> _Required work_
All lines from the one holding "Lemma entered_not_enter (l" down to the last line of the entries are to be reproduced exactly, with no other lines.

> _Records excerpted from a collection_
Lemma bind_call {B} o (m : Impl Dev -> Impl Dev * res unit) (f : unit -> M Dev B) w :
  bind (call o m) f w =
  match snd (m (impl w)) with
  | Ok _ =>
      after [Call (impl w) o]
            (f tt (mkWatchdog (config w) (active_config w) (active w) (fst (m (impl w)))))
  | Raise e =>
      mkRun (Raise e)
            (mkWatchdog (config w) (active_config w) (active w) (fst (m (impl w))))
            [Call (impl w) o]
  end.
Proof.
  unfold bind, call. cbn [outcome final events].
  by destruct (snd (m (impl w))) as [[]|e].
Qed.

Lemma final_bind_returned {A B} (x : M Dev A) (f : A -> M Dev B) w b :
  outcome (bind x f w) = Ok b ->
  exists a, outcome (x w) = Ok a /\
            final (bind x f w) = final (f a (final (x w))) /\
            outcome (f a (final (x w))) = Ok b.
Proof. unfold bind. destruct (outcome (x w)) as [a|e]; [by exists a | done]. Qed.

Lemma bind_run {A B} (x : M Dev A) (f : A -> M Dev B) w a w' l :
  x w = mkRun (Ok a) w' l -> bind x f w = after l (f a w').
Proof. intros Hx. unfold bind. by rewrite Hx. Qed.

Lemma bind_set_config {B} c (f : unit -> M Dev B) w :
  bind (set_config c) f w = f tt (mkWatchdog c (active_config w) (active w) (impl w)).
Proof. by apply bind_step. Qed.

Lemma events_bind {A B} (x : M Dev A) (f : A -> M Dev B) w :
  events (bind x f w) =
  events (x w) ++
  match outcome (x w) with Ok a => events (f a (final (x w))) | Raise _ => [] end.
Proof. unfold bind. destruct (outcome (x w)); [done | by rewrite app_nil_r]. Qed.

Lemma events_try_except {A} (x : M Dev A) h w :
  events (try_except x h w) =
  events (x w) ++
  match outcome (x w) with Ok _ => [] | Raise e => events (h e (final (x w))) end.
Proof. unfold try_except. destruct (outcome (x w)); [by rewrite app_nil_r | done]. Qed.

Lemma try_except_ok {A} (x : M Dev A) h w a :
  outcome (x w) = Ok a -> try_except x h w = x w.
Proof. intros Hx. unfold try_except. by rewrite Hx. Qed.

Lemma try_except_raise {A} (x : M Dev A) h w e :
  outcome (x w) = Raise e ->
  try_except x h w = after (events (x w)) (h e (final (x w))).
Proof. intros Hx. unfold try_except. by rewrite Hx. Qed.

(** *** Computations that return *)

Lemma returns_bind {A B} (x : M Dev A) (f : A -> M Dev B) :
  returns x -> (forall a, returns (f a)) -> returns (bind x f).
Proof.
  intros Hx Hf w. destruct (Hx w) as [a Ha].
  destruct (Hf a (final (x w))) as [b Hb]. exists b.
  by rewrite (bind_ok _ _ _ a Ha).
Qed.

Lemma try_except_returns {A} (x : M Dev A) h :
  (forall e, returns (h e)) -> returns (try_except x h).
Proof.
  intros Hh w. destruct (outcome (x w)) as [a|e] eqn:Hx.
  - exists a. by rewrite (try_except_ok _ _ _ a).
  - destruct (Hh e (final (x w))) as [a Ha]. exists a.
    by rewrite (try_except_raise _ _ _ e).
Qed.

(** *** What a computation leaves unchanged *)

Lemma same_settings_trans w1 w2 w3 :
  same_settings w1 w2 -> same_settings w2 w3 -> same_settings w1 w3.
Proof. unfold same_settings. intros (?&?&?) (?&?&?). split_and!; congruence. Qed.

Lemma same_settings_activated w1 w2 w3 :
  same_settings w1 w2 -> activated w2 w3 -> activated w1 w3.
Proof. unfold same_settings, activated. intros (?&?&?) (?&?&?). split_and!; congruence. Qed.

Lemma activated_same_settings w1 w2 w3 :
  activated w1 w2 -> same_settings w2 w3 -> activated w1 w3.
Proof. unfold same_settings, activated. intros (?&?&?) (?&?&?). split_and!; congruence. Qed.

Lemma run_rel_bind {A B} (R1 R2 R3 : Watchdog Dev -> Watchdog Dev -> Prop) P
    (x : M Dev A) (f : A -> M Dev B) :
  run_rel R1 P x -> (forall a, run_rel R2 P (f a)) ->
  (forall w1 w2, R1 w1 w2 -> R3 w1 w2) ->
  (forall w1 w2 w3, R1 w1 w2 -> R2 w2 w3 -> R3 w1 w3) ->
  run_rel R3 P (bind x f).
Proof.
  intros Hx Hf Hsub Hcomp w. destruct (Hx w) as [Hs He].
  destruct (outcome (x w)) as [a|e] eqn:Ho.
  - rewrite (bind_ok _ _ _ a Ho). cbn [after final events].
    destruct (Hf a (final (x w))) as [Hs' He'].
    split; [by eapply Hcomp | by apply Forall_app].
  - rewrite (bind_raise _ _ _ e Ho). split; [by apply Hsub | done].
Qed.

Lemma run_rel_bind_returns {A B} (R1 R2 R3 : Watchdog Dev -> Watchdog Dev -> Prop) P
    (x : M Dev A) (f : A -> M Dev B) :
  returns x -> run_rel R1 P x -> (forall a, run_rel R2 P (f a)) ->
  (forall w1 w2 w3, R1 w1 w2 -> R2 w2 w3 -> R3 w1 w3) ->
  run_rel R3 P (bind x f).
Proof.
  intros Hr Hx Hf Hcomp w. destruct (Hx w) as [Hs He].
  destruct (Hr w) as [a Ho].
  rewrite (bind_ok _ _ _ a Ho). cbn [after final events].
  destruct (Hf a (final (x w))) as [Hs' He'].
  split; [by eapply Hcomp | by apply Forall_app].
Qed.

Lemma run_rel_weaken {A} (P Q : Event Dev -> Prop) R (x : M Dev A) :
  (forall ev, P ev -> Q ev) -> run_rel R P x -> run_rel R Q x.
Proof.
  intros HPQ Hx w. destruct (Hx w) as [? He]. split; [done |].
  eapply Forall_impl; [exact He | exact HPQ].
Qed.

Lemma keeps_ret {A} P (a : A) : keeps P (ret a).
Proof. intros w. split; [done | constructor]. Qed.

Lemma keeps_self P : keeps P self.
Proof. intros w. split; [done | constructor]. Qed.

Lemma keeps_emit P ev : P ev -> keeps P (emit ev).
Proof. intros Hev w. split; [done | by repeat constructor]. Qed.

Lemma keeps_logger P l m : P (Log l m) -> keeps P (logger l m).
Proof. apply keeps_emit. Qed.

Lemma keeps_set_impl P i : keeps P (set_impl i).
Proof. intros w. split; [done | constructor]. Qed.

Lemma keeps_read {A} P (m : Impl Dev -> res A) : keeps P (read m).
Proof. intros w. split; [done | constructor]. Qed.

Lemma keeps_call P o m : (forall i, P (Call i o)) -> keeps P (call o m).
Proof. intros Ho w. split; [done | by repeat constructor]. Qed.

Lemma keeps_bind {A B} P (x : M Dev A) (f : A -> M Dev B) :
  keeps P x -> (forall a, keeps P (f a)) -> keeps P (bind x f).
Proof.
  intros Hx Hf. eapply run_rel_bind; [exact Hx | exact Hf | done |].
  apply same_settings_trans.
Qed.

Lemma keeps_try_except {A} P (x : M Dev A) h :
  keeps P x -> (forall e, keeps P (h e)) -> keeps P (try_except x h).
Proof.
  intros Hx Hh w. destruct (Hx w) as [Hs He].
  destruct (outcome (x w)) as [a|e] eqn:Ho.
  - by rewrite (try_except_ok _ _ _ a Ho).
  - rewrite (try_except_raise _ _ _ e Ho). cbn [after final events].
    destruct (Hh e (final (x w))) as [Hs' He'].
    split; [by eapply same_settings_trans | by apply Forall_app].
Qed.

(** *** The blocks entered during a run *)

Lemma entered_not_enter (l : list (Event Dev)) : Forall not_enter l -> entered l = [].
Proof.
  induction 1 as [|ev l Hev _ IH]; [done |].
  destruct ev; cbn in *; done.
Qed.

Lemma entered_enter b (l : list (Event Dev)) :
  Forall not_enter l -> entered (Enter b :: l) = [b].
Proof.
  intros Hl. change (entered (Enter b :: l)) with (b :: entered l).
  by rewrite entered_not_enter.
Qed.

Lemma entered_bind {A B} (x : M Dev A) (f : A -> M Dev B) w :
  entered (events (bind x f w)) =
  entered (events (x w)) ++
  match outcome (x w) with
  | Ok a => entered (events (f a (final (x w))))
  | Raise _ => []
  end.
Proof.
  unfold bind, entered. destruct (outcome (x w)); cbn [after events].
  - apply omap_app.
  - by rewrite app_nil_r.
Qed.

Lemma entered_try_except {A} (x : M Dev A) h w :
  (forall e, keeps not_enter (h e)) ->
  entered (events (try_except x h w)) = entered (events (x w)).
Proof.
  intros Hh. unfold try_except. destruct (outcome (x w)) as [a|e]; [done |].
  cbn [after events]. unfold entered. rewrite omap_app.
  destruct (Hh e (final (x w))) as [_ He].
  apply entered_not_enter in He. unfold entered in He. by rewrite He, app_nil_r.
Qed.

> _Solution for this task_
Lemma entered_not_enter (l : list (Event Dev)) : Forall not_enter l -> entered l = [].
Proof.
  induction 1 as [|ev l Hev _ IH]; [done |].
  destruct ev; cbn in *; done.
Qed.

Lemma entered_enter b (l : list (Event Dev)) :
  Forall not_enter l -> entered (Enter b :: l) = [b].
Proof.
  intros Hl. change (entered (Enter b :: l)) with (b :: entered l).
  by rewrite entered_not_enter.
Qed.

Lemma entered_bind {A B} (x : M Dev A) (f : A -> M Dev B) w :
  entered (events (bind x f w)) =
  entered (events (x w)) ++
  match outcome (x w) with
  | Ok a => entered (events (f a (final (x w))))
  | Raise _ => []
  end.
Proof.
  unfold bind, entered. destruct (outcome (x w)); cbn [after events].
  - apply omap_app.
  - by rewrite app_nil_r.
Qed.

Lemma entered_try_except {A} (x : M Dev A) h w :
  (forall e, keeps not_enter (h e)) ->
  entered (events (try_except x h w)) = entered (events (x w)).
Proof.
  intros Hh. unfold try_except. destruct (outcome (x w)) as [a|e]; [done |].
  cbn [after events]. unfold entered. rewrite omap_app.
  destruct (Hh e (final (x w))) as [_ He].
  apply entered_not_enter in He. unfold entered in He. by rewrite He, app_nil_r.
Qed.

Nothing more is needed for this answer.